- WHAT TO WORK ON
Copy, exactly and without additions, every line in the records below from the one holding "(** What a search" through the one holding "(forall n visited, n", both ends included.

┌──

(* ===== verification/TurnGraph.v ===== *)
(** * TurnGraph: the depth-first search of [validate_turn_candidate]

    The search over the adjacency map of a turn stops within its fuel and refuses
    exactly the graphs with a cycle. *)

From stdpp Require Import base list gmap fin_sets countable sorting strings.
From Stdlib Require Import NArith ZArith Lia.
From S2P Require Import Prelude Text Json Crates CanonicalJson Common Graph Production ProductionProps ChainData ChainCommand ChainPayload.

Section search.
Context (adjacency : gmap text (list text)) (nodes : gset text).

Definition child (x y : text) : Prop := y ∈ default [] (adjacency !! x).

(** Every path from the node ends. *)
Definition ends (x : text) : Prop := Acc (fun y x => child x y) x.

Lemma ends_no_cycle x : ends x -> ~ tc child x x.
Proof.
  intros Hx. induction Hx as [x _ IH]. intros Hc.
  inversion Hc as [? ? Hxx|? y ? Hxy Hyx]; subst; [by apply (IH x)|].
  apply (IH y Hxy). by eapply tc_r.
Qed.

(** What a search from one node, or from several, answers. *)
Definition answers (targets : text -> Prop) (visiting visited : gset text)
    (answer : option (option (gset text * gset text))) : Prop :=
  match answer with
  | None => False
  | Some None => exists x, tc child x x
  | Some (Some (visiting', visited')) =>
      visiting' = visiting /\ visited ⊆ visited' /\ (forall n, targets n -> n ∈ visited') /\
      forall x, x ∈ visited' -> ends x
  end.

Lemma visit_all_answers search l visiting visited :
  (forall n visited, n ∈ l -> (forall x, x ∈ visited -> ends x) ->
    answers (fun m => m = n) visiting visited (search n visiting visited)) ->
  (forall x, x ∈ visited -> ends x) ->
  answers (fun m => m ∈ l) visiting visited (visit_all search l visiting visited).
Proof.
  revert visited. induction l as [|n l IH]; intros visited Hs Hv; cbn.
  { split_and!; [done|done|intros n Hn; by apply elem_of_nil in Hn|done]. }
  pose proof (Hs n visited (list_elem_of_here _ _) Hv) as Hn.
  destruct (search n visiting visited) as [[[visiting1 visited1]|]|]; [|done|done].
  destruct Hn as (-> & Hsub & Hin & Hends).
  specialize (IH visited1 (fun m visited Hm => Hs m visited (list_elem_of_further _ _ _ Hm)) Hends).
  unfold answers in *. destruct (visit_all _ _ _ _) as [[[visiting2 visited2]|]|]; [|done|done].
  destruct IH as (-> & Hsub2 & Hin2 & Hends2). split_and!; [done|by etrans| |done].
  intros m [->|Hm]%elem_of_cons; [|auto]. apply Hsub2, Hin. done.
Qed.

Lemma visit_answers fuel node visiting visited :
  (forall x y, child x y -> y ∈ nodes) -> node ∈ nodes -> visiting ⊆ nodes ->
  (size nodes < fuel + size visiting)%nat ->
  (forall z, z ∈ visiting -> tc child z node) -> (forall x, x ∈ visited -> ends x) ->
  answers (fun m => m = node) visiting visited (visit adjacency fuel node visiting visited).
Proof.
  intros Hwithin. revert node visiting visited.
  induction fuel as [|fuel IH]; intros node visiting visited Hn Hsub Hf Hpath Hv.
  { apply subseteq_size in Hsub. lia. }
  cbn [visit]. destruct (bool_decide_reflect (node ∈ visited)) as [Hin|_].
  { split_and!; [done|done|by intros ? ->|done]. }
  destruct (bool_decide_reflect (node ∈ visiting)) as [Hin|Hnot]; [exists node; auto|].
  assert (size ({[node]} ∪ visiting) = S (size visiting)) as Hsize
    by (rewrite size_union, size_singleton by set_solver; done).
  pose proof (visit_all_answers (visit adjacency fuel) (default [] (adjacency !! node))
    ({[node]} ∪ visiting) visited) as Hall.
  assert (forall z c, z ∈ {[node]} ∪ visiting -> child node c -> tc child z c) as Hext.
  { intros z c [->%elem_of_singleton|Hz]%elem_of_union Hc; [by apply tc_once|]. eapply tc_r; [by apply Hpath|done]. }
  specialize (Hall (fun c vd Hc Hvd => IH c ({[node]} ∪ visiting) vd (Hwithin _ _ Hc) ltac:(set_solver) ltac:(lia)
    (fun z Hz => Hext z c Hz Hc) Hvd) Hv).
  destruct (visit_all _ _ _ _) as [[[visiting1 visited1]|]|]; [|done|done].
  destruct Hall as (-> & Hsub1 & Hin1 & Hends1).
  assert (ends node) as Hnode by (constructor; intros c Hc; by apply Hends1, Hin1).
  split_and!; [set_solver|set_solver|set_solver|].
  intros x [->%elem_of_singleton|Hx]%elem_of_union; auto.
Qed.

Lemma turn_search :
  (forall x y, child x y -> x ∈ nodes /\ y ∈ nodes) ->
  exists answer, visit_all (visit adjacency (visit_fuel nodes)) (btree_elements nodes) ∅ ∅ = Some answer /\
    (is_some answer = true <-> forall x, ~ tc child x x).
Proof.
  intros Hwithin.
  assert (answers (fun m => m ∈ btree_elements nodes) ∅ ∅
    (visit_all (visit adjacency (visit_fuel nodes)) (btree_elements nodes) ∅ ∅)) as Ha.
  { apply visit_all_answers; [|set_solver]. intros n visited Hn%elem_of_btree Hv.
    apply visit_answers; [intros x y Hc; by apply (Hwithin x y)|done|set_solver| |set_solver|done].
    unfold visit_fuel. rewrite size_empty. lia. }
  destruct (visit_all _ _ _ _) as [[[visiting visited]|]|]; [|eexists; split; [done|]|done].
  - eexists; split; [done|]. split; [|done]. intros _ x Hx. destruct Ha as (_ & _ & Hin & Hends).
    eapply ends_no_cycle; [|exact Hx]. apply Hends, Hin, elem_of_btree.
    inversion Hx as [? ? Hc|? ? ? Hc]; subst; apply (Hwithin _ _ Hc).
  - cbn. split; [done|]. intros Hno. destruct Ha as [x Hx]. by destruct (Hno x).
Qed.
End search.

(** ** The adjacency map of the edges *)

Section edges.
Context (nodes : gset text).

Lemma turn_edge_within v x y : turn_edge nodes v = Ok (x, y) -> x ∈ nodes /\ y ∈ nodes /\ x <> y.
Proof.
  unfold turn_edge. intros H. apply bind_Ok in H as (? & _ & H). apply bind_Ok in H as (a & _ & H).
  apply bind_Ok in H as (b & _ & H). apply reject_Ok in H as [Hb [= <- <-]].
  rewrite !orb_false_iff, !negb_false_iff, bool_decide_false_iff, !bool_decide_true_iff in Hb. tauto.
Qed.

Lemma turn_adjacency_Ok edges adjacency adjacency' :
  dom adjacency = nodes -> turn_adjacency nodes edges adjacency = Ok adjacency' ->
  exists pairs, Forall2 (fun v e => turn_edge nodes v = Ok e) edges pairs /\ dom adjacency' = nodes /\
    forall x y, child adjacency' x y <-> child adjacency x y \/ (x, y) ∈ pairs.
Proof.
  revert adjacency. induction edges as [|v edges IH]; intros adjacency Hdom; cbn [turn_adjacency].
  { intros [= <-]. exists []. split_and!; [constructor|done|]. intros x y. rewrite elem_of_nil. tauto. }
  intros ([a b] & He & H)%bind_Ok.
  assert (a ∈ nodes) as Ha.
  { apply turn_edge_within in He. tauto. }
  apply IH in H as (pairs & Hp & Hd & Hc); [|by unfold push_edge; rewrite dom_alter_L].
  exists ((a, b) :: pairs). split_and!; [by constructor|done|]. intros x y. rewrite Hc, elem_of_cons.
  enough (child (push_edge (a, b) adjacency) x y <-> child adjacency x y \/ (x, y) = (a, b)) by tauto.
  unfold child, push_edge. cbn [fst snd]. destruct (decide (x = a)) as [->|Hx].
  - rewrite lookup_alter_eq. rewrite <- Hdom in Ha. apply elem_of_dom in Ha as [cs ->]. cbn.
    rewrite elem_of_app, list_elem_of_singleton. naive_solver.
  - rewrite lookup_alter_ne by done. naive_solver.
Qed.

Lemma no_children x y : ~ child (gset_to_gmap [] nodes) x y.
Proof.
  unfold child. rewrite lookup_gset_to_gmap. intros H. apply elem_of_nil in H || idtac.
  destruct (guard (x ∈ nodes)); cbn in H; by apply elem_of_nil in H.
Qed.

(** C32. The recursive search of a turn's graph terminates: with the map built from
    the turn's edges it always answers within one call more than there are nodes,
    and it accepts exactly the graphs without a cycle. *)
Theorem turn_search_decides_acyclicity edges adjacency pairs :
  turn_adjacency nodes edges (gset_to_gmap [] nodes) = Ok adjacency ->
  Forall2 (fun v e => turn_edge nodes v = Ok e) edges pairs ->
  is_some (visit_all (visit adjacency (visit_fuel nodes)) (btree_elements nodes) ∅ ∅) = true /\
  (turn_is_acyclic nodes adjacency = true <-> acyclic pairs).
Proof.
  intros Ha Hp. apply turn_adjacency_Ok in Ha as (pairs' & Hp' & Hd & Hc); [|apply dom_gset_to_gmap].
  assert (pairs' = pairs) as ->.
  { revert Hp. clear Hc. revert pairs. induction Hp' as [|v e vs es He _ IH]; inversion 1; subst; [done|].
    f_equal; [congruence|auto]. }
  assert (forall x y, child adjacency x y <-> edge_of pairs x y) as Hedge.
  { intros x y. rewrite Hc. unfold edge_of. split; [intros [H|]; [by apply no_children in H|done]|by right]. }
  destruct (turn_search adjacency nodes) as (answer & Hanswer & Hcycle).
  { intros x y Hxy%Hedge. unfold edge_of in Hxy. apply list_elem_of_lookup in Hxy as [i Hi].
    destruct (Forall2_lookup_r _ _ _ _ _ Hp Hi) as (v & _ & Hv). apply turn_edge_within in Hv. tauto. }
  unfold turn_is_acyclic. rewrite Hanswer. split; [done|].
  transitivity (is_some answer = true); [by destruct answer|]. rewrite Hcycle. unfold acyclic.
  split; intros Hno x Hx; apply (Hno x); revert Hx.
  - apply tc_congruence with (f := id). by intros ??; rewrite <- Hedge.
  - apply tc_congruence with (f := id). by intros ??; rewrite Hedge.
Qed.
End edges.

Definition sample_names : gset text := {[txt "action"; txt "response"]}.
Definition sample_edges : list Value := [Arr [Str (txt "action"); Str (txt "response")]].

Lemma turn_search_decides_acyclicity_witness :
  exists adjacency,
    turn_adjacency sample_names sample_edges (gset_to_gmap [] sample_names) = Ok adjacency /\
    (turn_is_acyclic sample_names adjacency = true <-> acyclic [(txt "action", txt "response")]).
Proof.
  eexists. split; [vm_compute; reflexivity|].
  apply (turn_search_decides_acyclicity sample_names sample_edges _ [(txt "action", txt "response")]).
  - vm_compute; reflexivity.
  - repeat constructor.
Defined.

└──

- RESPONSE FOR THIS EXERCISE
(** What a search from one node, or from several, answers. *)
Definition answers (targets : text -> Prop) (visiting visited : gset text)
    (answer : option (option (gset text * gset text))) : Prop :=
  match answer with
  | None => False
  | Some None => exists x, tc child x x
  | Some (Some (visiting', visited')) =>
      visiting' = visiting /\ visited ⊆ visited' /\ (forall n, targets n -> n ∈ visited') /\
      forall x, x ∈ visited' -> ends x
  end.

Lemma visit_all_answers search l visiting visited :
  (forall n visited, n ∈ l -> (forall x, x ∈ visited -> ends x) ->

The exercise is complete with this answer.